_WORK TO BE COMPLETED_.
Pull every line of the entries that has the word "item".

------ PROVIDED MATERIAL ------

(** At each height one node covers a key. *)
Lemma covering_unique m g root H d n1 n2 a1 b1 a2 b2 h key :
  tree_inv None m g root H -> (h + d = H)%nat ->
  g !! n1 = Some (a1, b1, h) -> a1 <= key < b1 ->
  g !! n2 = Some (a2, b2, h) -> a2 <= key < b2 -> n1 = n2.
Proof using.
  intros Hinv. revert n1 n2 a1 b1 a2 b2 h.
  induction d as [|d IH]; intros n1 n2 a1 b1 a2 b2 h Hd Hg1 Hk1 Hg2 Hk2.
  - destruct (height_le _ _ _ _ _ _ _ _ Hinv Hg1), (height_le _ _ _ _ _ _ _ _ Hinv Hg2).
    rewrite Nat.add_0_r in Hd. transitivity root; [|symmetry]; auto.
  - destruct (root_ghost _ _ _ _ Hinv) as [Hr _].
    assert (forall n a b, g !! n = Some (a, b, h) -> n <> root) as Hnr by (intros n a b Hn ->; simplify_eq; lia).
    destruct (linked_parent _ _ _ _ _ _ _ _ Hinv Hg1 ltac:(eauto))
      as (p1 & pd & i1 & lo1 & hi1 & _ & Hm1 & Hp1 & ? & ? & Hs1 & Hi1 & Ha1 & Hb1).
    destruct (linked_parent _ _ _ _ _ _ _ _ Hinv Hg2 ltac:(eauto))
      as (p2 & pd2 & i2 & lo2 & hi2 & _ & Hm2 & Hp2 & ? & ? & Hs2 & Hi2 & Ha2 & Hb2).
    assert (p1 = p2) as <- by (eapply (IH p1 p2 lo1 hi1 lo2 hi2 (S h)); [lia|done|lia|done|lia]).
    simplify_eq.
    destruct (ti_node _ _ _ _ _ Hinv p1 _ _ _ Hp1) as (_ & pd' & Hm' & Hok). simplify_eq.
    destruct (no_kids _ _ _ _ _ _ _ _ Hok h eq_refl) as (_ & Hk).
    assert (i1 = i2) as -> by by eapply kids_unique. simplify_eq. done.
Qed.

------
------ PROVIDED MATERIAL ------

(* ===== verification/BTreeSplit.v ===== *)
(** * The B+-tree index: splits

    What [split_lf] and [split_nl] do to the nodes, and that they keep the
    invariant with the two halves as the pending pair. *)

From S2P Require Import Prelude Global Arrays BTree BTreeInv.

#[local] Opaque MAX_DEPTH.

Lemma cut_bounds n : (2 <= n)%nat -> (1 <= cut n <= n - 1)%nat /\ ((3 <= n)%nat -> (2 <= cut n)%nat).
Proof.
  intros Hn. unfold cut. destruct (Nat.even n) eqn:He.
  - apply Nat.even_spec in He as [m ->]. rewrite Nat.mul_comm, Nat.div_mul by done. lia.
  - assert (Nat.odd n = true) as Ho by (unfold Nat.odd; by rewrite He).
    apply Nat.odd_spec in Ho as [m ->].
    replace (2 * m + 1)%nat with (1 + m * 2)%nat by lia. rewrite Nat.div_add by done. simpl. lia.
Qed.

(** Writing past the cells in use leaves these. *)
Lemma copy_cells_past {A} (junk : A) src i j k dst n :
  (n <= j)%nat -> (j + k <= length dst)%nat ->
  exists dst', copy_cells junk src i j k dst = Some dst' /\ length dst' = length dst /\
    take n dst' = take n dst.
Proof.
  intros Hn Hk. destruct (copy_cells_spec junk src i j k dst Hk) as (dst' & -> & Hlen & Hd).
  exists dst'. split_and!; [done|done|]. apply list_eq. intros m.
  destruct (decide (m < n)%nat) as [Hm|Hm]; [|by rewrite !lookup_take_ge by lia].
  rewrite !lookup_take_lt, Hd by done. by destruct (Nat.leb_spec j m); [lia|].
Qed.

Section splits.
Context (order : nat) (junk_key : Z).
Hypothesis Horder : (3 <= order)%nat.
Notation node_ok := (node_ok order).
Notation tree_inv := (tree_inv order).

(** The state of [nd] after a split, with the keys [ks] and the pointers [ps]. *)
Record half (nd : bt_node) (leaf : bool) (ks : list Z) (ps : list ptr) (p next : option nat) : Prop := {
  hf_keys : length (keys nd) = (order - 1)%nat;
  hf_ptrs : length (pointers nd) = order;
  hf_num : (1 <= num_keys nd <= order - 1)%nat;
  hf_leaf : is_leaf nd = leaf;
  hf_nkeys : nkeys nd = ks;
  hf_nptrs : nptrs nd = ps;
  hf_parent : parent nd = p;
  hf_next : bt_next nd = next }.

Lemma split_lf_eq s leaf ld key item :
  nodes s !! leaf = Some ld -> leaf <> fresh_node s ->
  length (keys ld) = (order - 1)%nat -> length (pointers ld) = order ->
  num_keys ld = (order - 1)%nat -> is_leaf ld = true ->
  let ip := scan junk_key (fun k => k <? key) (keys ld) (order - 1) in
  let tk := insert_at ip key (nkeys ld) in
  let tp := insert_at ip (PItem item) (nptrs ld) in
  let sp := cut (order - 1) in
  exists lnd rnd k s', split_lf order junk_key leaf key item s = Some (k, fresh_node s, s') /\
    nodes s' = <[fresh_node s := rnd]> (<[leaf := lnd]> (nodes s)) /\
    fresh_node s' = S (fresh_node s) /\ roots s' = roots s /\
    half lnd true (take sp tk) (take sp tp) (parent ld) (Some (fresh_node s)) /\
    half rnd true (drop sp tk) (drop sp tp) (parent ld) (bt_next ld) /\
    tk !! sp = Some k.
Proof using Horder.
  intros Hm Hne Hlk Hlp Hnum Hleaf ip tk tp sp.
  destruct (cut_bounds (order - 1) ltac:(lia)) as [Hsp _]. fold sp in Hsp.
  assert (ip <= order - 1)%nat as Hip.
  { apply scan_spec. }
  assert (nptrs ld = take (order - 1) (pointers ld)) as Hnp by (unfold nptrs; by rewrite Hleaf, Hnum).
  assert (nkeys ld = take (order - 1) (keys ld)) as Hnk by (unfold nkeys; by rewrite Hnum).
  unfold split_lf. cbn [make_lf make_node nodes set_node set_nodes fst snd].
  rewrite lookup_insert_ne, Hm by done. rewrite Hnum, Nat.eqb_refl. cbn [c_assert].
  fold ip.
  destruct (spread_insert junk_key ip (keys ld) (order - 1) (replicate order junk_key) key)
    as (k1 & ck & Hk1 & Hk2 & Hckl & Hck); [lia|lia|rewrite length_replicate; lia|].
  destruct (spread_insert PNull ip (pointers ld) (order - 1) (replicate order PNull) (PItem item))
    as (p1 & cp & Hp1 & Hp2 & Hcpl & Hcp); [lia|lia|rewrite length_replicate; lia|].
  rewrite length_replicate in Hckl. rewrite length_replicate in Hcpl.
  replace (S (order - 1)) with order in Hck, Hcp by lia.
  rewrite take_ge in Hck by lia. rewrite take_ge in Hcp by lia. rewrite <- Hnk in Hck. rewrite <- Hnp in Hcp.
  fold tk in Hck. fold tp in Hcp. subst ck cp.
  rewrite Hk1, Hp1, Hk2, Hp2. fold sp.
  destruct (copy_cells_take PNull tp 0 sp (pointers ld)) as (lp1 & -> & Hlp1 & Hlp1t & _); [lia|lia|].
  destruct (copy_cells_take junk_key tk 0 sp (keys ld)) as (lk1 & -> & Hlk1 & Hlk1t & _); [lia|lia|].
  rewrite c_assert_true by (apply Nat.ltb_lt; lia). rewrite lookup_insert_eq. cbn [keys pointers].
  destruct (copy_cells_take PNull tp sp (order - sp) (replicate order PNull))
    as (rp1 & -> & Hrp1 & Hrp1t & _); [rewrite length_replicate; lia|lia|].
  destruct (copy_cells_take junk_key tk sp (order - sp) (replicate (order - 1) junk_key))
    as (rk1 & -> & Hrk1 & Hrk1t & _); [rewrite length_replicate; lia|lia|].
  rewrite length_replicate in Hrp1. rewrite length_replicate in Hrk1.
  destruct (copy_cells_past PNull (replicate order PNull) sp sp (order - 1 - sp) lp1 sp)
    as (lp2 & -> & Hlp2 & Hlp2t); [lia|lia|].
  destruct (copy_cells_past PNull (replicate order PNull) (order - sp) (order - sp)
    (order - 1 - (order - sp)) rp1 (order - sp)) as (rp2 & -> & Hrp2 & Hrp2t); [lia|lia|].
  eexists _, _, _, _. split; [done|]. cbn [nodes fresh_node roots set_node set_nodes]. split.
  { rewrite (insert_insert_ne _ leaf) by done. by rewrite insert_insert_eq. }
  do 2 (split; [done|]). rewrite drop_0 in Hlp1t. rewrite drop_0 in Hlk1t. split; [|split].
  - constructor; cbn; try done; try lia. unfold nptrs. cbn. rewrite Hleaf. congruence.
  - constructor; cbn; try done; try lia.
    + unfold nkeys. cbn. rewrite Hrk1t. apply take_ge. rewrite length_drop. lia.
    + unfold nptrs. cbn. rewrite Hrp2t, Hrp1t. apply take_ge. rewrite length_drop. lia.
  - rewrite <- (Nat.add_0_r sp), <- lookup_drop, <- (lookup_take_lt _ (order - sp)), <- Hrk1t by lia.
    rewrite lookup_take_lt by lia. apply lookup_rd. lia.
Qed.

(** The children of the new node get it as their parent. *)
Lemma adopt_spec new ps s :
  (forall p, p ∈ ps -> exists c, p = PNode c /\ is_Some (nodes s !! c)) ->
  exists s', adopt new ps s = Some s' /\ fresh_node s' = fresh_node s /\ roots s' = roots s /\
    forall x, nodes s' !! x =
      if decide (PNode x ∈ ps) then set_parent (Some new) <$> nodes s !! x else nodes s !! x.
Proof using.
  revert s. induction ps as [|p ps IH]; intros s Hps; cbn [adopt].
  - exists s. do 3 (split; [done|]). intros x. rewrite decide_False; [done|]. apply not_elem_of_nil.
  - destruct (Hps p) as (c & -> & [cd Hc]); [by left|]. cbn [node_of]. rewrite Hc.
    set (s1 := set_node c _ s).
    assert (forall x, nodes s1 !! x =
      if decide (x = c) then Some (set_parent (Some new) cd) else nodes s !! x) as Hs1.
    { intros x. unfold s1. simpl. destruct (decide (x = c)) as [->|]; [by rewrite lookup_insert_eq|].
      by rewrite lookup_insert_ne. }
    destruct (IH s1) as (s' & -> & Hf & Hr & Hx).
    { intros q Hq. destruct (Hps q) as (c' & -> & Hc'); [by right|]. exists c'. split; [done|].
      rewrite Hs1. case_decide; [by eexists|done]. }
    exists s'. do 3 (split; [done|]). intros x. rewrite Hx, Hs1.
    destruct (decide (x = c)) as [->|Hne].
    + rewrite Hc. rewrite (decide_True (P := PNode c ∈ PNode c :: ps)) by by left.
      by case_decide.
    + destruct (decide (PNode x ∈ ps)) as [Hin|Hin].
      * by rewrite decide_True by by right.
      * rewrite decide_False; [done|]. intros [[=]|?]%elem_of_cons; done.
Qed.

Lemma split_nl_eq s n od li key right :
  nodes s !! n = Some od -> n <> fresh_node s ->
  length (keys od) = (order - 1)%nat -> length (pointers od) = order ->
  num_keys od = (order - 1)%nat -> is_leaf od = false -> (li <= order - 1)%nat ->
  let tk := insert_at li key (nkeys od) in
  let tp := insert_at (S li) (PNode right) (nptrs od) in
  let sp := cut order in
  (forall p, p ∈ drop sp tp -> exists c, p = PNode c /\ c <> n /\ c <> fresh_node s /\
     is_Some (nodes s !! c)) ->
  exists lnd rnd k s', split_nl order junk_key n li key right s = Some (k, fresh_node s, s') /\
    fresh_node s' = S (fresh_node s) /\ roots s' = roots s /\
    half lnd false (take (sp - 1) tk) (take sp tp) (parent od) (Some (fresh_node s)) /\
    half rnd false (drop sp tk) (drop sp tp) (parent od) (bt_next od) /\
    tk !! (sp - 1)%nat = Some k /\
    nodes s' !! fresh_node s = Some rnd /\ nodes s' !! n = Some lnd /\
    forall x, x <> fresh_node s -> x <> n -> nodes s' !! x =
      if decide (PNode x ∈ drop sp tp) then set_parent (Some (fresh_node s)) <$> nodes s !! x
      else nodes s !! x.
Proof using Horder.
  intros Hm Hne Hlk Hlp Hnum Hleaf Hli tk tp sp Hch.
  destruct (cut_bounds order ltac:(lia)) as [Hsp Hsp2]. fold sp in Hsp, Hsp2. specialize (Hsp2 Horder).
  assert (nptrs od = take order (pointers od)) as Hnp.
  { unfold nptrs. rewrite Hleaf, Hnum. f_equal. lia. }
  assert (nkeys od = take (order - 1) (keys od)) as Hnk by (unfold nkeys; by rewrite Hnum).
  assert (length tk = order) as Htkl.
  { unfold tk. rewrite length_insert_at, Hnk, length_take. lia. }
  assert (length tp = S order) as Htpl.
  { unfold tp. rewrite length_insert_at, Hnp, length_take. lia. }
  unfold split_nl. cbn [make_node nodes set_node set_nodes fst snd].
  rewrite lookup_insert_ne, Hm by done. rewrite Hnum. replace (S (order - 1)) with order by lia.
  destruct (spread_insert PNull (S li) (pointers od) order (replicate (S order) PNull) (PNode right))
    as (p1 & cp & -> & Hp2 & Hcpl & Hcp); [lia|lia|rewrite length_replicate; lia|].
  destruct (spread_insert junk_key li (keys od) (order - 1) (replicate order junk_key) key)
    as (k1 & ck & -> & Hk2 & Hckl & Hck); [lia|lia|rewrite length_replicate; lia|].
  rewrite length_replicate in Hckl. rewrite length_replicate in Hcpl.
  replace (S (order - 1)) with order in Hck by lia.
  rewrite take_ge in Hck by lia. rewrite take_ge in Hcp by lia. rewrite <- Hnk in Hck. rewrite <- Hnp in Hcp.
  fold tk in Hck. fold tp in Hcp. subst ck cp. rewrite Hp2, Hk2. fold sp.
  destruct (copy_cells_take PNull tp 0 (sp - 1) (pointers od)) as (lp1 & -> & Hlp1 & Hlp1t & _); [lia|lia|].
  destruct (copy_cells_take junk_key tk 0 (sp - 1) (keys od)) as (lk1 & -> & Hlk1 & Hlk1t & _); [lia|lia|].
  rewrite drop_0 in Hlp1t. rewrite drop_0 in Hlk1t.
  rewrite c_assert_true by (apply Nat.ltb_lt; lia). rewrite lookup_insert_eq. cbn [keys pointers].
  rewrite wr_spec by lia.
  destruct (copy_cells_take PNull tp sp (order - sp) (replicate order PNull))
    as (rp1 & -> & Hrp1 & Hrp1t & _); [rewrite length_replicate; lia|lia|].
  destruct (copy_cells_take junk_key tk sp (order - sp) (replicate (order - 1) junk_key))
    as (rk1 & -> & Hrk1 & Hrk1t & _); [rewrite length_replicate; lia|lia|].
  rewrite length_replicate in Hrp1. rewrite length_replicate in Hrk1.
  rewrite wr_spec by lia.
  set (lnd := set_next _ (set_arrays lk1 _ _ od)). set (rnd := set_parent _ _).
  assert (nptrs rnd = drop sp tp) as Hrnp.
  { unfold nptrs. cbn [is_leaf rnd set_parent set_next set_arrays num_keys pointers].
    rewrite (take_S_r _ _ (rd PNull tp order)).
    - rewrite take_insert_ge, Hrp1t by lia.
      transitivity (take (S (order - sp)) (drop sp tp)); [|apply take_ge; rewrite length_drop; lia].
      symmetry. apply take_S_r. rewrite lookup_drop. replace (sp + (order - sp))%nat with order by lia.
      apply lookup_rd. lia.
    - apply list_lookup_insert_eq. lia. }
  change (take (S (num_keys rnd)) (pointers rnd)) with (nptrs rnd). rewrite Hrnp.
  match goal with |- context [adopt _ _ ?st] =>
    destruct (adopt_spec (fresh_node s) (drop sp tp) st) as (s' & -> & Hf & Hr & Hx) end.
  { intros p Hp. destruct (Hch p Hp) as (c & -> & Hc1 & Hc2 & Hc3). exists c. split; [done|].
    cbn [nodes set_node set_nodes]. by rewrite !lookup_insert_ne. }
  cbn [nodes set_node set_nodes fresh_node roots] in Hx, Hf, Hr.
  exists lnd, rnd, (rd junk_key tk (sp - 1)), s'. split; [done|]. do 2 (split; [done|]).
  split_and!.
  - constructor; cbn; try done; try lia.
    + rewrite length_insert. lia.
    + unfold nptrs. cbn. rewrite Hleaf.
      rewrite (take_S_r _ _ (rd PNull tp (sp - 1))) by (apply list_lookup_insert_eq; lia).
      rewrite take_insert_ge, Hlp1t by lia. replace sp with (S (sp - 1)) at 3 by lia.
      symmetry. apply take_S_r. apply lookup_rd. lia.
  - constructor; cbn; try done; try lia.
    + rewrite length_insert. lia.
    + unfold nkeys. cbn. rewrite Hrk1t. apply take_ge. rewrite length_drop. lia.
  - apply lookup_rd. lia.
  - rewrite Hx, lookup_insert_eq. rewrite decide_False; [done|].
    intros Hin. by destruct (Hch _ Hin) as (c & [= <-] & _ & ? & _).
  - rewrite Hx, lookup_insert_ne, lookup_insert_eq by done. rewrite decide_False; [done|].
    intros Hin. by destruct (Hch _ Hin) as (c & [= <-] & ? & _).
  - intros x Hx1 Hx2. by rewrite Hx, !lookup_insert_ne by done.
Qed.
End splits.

------

_FINAL ANSWER_.
Lemma split_lf_eq s leaf ld key item :
  let tp := insert_at ip (PItem item) (nptrs ld) in
  exists lnd rnd k s', split_lf order junk_key leaf key item s = Some (k, fresh_node s, s') /\
  destruct (spread_insert PNull ip (pointers ld) (order - 1) (replicate order PNull) (PItem item))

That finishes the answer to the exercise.